There's various ways to bottle, ranging complex pressure systems to a simple lowly jug, and it can be messy! Seal your bottles tight with a crown cap and leave them somewhere cool to re-ferment and condition for at least 10 days. Read our how to bottle blog for more info.

Step 13 - Beer!
After 10 days of conditioning (or more depending on the style), your beer is ready to crack open and enjoy!

BREWING EQUIPMENT: WHAT WE USED

Here's a quick round up of the equipment we've been using to brew with:

Hot Liquor Tank: this heats up your good old tap water and keeps it at a steady temperature for mashing in.

Mash Tun: like a giant thermos flask that keeps your grain happy and warm as you mash in.

Kettle: looks very similar to the hot liquor tank. This is where the boil happens - don't forget to attach a hop filter!

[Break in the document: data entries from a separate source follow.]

(** *** Further sample documents *)

(** The sample line with a premium of 12 instead of the discount. *)
Definition samplePremiumItem : Item.t :=
  {| Item.makingChargesTotal := Item.makingChargesTotal sampleItem;
     Item.makingChargesAmount := Item.makingChargesAmount sampleItem;
     Item.premiumTotal := Some (Num (qc 12 1));
     Item.premiumAmount := Some (Num (qc 12 1));
     Item.vatAmount := Item.vatAmount sampleItem;
     Item.otherChargesAmount := Item.otherChargesAmount sampleItem;
     Item.otherChargesDescription := Item.otherChargesDescription sampleItem;
     Item.baseAmount := Item.baseAmount sampleItem;
     Item.pureWeight := Item.pureWeight sampleItem;
     Item.purity := Item.purity sampleItem;
     Item.grossWeight := Item.grossWeight sampleItem;
     Item.rate := Item.rate sampleItem |}.

(** A transaction of party 7 with a given kind, flags and stock items. *)
Definition sampleTransaction (transactionType : string)
    (fixed unfix : bool) (stockItems : list Item.t) : MetalTransaction.t :=
  {| MetalTransaction._id := 4;
     MetalTransaction.transactionType := transactionType;
     MetalTransaction.fixed := fixed;
     MetalTransaction.unfix := unfix;
     MetalTransaction.partyCode := 7;
     MetalTransaction.stockItems := stockItems;
     MetalTransaction.totalAmountAED := Some (Num (qc 2100 1));
     MetalTransaction.voucherNumber := "VCH-0004";
     MetalTransaction.isActive := true |}.
(** * The checkers rules engine: [Board] (src/board.py)

    A shallow embedding of the [Board] class: the cell array (a numpy
    integer array), the side to move, the history of made moves, the
    game-status fields, and the methods that read and mutate them.

    Python integers (indices, the [moves_without_kills] counter) are [Z];
    the cells of the numpy array are machine integers, so the one place
    where the code does arithmetic on a cell ([make_king]) wraps around.
    Methods are computations in a state-and-exception monad: a method
    either returns normally or raises an [IndexError], and in both cases
    the (possibly mutated) object is what the caller is left with.  The
    numbers [score] computes with are Python's: integers, and binary64
    floating-point values with their rounding. *)

From Stdlib Require Import Floats.
From Stdlib Require Import ZArith List Bool Lia String Ascii DecimalString.
From stdpp Require Import base list.
From Stdlib Require DecimalPos DecimalZ Sorted.

Local Open Scope Z_scope.

(** ** Python and numpy indexing *)

(** [l[i]] for a Python list or a one-dimensional numpy array of length
    [n]: indices [0 .. n-1] address the elements, [-n .. -1] address them
    from the end, anything else addresses nothing and raises. *)
Definition py_norm (n : nat) (i : Z) : option nat :=
  if (0 <=? i) && (i <? Z.of_nat n) then Some (Z.to_nat i)
  else if (- Z.of_nat n <=? i) && (i <? 0) then Some (Z.to_nat (i + Z.of_nat n))
  else None.

Definition getitem {A : Type} (l : list A) (i : Z) : option A :=
  match py_norm (length l) i with
  | Some n => l !! n
  | None => None
  end.

Definition setitem {A : Type} (l : list A) (i : Z) (x : A) : option (list A) :=
  match py_norm (length l) i with
  | Some n => Some (<[n:=x]> l)
  | None => None
  end.

(** ** The cells: [np.dtype(int)] *)

(** [np.dtype(int)] is the platform's C long: 64 bits on the 64-bit builds
    modelled here.  Arithmetic on a cell wraps around silently. *)
Definition int_bits : Z := 64.
Definition int_min : Z := - 2 ^ (int_bits - 1).
Definition int_max : Z := 2 ^ (int_bits - 1) - 1.

Definition wrap (z : Z) : Z :=
  (z - int_min) mod 2 ^ int_bits + int_min.

Definition in_int_range (z : Z) : bool := (int_min <=? z) && (z <=? int_max).

(** ** Sides (utils.py) *)

(** Modelled from the spec: [PieceTypes] lives in utils.py, which is not
    part of the sources at hand.  A side is one of two values, each carrying
    the list of piece values it owns: positive for blue, negative for red,
    magnitude 1 for a regular piece and 2 for a king. *)
Inductive PieceTypes : Type := BLUE | RED.

Definition value (s : PieceTypes) : list Z :=
  match s with
  | BLUE => [1; 2]
  | RED => [-1; -2]
  end.

Definition side_eqb (s t : PieceTypes) : bool :=
  match s, t with
  | BLUE, BLUE | RED, RED => true
  | _, _ => false
  end.

(** [piece in side.value] *)
Definition piece_in (piece : Z) (s : PieceTypes) : bool :=
  existsb (Z.eqb piece) (value s).

(** ** Moves (move.py) *)

(** Modelled from the spec: the [Move] class lives in move.py, which is not
    part of the sources at hand.  A move is an immutable descriptor: origin,
    destination, the ordered captured (cell, piece) pairs and a promotion
    flag. *)
Module Move.
Record t : Type := mk {
  start : Z;
  end_ : Z;
  kills : list (Z * Z);
  make_king : bool
}.
End Move.

(** ** The board object *)

(** One entry of [__made_moves]:
    [[old_index, new_index, kill_positions, made_king, moves_without_kills]]. *)
Record made_move : Type := MadeMove {
  old_position : Z;
  new_position : Z;
  kill_positions : list (Z * Z);
  made_king : bool;
  saved_moves_without_kills : Z
}.

Record Board : Type := mkBoard {
  board : list Z;                 (* self.__board *)
  current_side : PieceTypes;
  made_moves : list made_move;    (* self.__made_moves, oldest first *)
  is_playing : bool;
  winner : option Z;              (* None | int *)
  moves_without_kills : Z
}.

Definition set_board (c : list Z) (b : Board) : Board :=
  mkBoard c (current_side b) (made_moves b) (is_playing b) (winner b)
          (moves_without_kills b).
Definition set_current_side (s : PieceTypes) (b : Board) : Board :=
  mkBoard (board b) s (made_moves b) (is_playing b) (winner b)
          (moves_without_kills b).
Definition set_made_moves (h : list made_move) (b : Board) : Board :=
  mkBoard (board b) (current_side b) h (is_playing b) (winner b)
          (moves_without_kills b).
Definition set_is_playing (p : bool) (b : Board) : Board :=
  mkBoard (board b) (current_side b) (made_moves b) p (winner b)
          (moves_without_kills b).
Definition set_winner (w : option Z) (b : Board) : Board :=
  mkBoard (board b) (current_side b) (made_moves b) (is_playing b) w
          (moves_without_kills b).
Definition set_moves_without_kills (n : Z) (b : Board) : Board :=
  mkBoard (board b) (current_side b) (made_moves b) (is_playing b) (winner b) n.

(** ** Methods as computations *)

(** The exceptions the methods raise.  They are Python's [IndexError] and
    differ by message and origin, with one proviso:
    [ArrayIndexOutOfBounds] stands for every way numpy has of rejecting an
    index that addresses no cell, which is an [IndexError] for an index
    that fits a machine integer and an [OverflowError] for one that does
    not.  No method catches an exception of the array, and the array is
    untouched in both cases. *)
Inductive IndexError : Type :=
| OccupiedSquare        (* "You cant move a piece to an occupied square" *)
| NonExistentPiece      (* "You cant move a non existent piece!" *)
| KillNonExistentPiece  (* "Cannot kill a non existent piece" *)
| NotAtEdges            (* "Piece can only promote if Reaches the Edges!!" *)
| KingNonExistentPiece  (* "You cant king a non existent piece" *)
| ArrayIndexOutOfBounds (* numpy: the index addresses no cell *)
| ListIndexOutOfRange   (* list index out of range *)
| PopFromEmptyList.     (* pop from empty list *)

(** The result of running a method on an object: a normal return with a
    value, or an exception; either way with the object as the method left
    it. *)
Inductive res (A : Type) : Type :=
| Done (a : A) (b : Board)
| Raised (e : IndexError) (b : Board).
Arguments Done {A} a b.
Arguments Raised {A} e b.

Definition M (A : Type) : Type := Board -> res A.

Definition ret {A : Type} (a : A) : M A := fun b => Done a b.
Definition raise {A : Type} (e : IndexError) : M A := fun b => Raised e b.
Definition bind {A B : Type} (m : M A) (k : A -> M B) : M B :=
  fun b =>
    match m b with
    | Done a b' => k a b'
    | Raised e b' => Raised e b'
    end.

Declare Scope py_scope.
Delimit Scope py_scope with py.
Notation "x <- m ;; k" := (bind m (fun x => k))
  (at level 100, m at next level, right associativity) : py_scope.
Notation "m ;; k" := (bind m (fun _ => k))
  (at level 100, right associativity) : py_scope.
Local Open Scope py_scope.

Definition get : M Board := fun b => Done b b.
Definition modify (f : Board -> Board) : M unit := fun b => Done tt (f b).

(** The object a computation leaves behind, and the value it returns. *)
Definition state_of {A : Type} (r : res A) : Board :=
  match r with Done _ b | Raised _ b => b end.
Definition value_of {A : Type} (r : res A) : option A :=
  match r with Done a _ => Some a | Raised _ _ => None end.

(** [self.__board[index]] *)
Definition read_cell (index : Z) : M Z :=
  fun b =>
    match getitem (board b) index with
    | Some v => Done v b
    | None => Raised ArrayIndexOutOfBounds b
    end.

Fermentation tank: this is a conical fermenter. Super handy as all our trub (that's the hops/yeast/ leftovery bits) sinks to the pointy bit at the bottom, so it's easy to remove before we bottle.   

 
 

Big Spoon: Note also a bottle opener!

 
 

Hoses: These are gonna connect all your bits of kit together. 

 
 

Counterflow chiller: A fancy piece of kit that chills down your boiling hot wort to fermentation temperature in minutes. Cold water goes in and runs past hot wort. Chilled wort and waste water come out the other side. There's more on this in our how to blog - 

 
 

Thermometer: A brewer's best friend. Good beer needs accurate temperature readings. Consistency is key. Follow the temperatures on your recipe exactly and you should have a really accurate brew.  

 
 

Hydrometer and Trial Jar: These are the tools we need to read our 'gravity.' Gravity relates to the amount of sugar in the wort. We need to take gravity readings in order to work out the ABV of our final beer.  

 
 

SANITISER AND SPONGES TO CLEAN WITH!: Seriously. If you don't clean everything you use, your beer is going to get infected and disappoint you!